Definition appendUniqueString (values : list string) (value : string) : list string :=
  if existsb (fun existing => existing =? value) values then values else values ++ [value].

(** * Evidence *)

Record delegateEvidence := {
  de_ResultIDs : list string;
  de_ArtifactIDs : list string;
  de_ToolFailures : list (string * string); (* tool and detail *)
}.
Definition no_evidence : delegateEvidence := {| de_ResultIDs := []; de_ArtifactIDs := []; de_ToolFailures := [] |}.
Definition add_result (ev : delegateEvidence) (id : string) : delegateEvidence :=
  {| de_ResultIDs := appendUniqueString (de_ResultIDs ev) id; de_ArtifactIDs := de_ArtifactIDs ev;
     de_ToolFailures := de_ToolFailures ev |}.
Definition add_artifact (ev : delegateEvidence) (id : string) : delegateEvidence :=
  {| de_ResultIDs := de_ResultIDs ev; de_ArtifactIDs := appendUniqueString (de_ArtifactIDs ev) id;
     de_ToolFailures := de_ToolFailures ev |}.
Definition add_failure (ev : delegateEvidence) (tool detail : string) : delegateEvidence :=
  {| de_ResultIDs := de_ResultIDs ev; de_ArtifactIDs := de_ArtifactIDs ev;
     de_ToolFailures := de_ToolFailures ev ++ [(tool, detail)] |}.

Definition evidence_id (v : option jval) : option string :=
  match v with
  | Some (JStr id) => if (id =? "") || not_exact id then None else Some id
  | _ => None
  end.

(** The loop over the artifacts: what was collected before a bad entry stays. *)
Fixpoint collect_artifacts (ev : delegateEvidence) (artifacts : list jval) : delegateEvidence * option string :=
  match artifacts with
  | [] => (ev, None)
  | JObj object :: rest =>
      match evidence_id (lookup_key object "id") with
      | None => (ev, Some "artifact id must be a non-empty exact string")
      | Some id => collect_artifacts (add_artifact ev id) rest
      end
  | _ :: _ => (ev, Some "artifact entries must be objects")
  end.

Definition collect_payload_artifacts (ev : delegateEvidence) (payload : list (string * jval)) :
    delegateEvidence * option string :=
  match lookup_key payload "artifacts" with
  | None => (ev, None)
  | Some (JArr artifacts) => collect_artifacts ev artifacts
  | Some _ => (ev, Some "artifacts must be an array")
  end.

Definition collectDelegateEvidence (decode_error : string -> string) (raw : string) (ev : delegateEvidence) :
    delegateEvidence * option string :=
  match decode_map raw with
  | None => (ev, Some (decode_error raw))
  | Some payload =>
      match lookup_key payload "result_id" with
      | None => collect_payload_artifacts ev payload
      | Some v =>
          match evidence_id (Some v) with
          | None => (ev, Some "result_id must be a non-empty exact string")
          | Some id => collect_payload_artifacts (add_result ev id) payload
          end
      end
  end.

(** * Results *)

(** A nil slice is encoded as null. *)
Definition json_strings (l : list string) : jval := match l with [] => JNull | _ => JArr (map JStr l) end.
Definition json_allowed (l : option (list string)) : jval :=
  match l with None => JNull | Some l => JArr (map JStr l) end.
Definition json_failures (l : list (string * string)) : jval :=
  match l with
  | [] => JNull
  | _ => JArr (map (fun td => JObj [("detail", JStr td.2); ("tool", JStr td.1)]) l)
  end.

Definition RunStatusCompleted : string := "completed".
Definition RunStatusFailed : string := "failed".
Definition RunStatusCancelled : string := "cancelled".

------------------------------------

The answer should be a single number: the count of lines in the data that include the string "JObj".

Exercise response: 2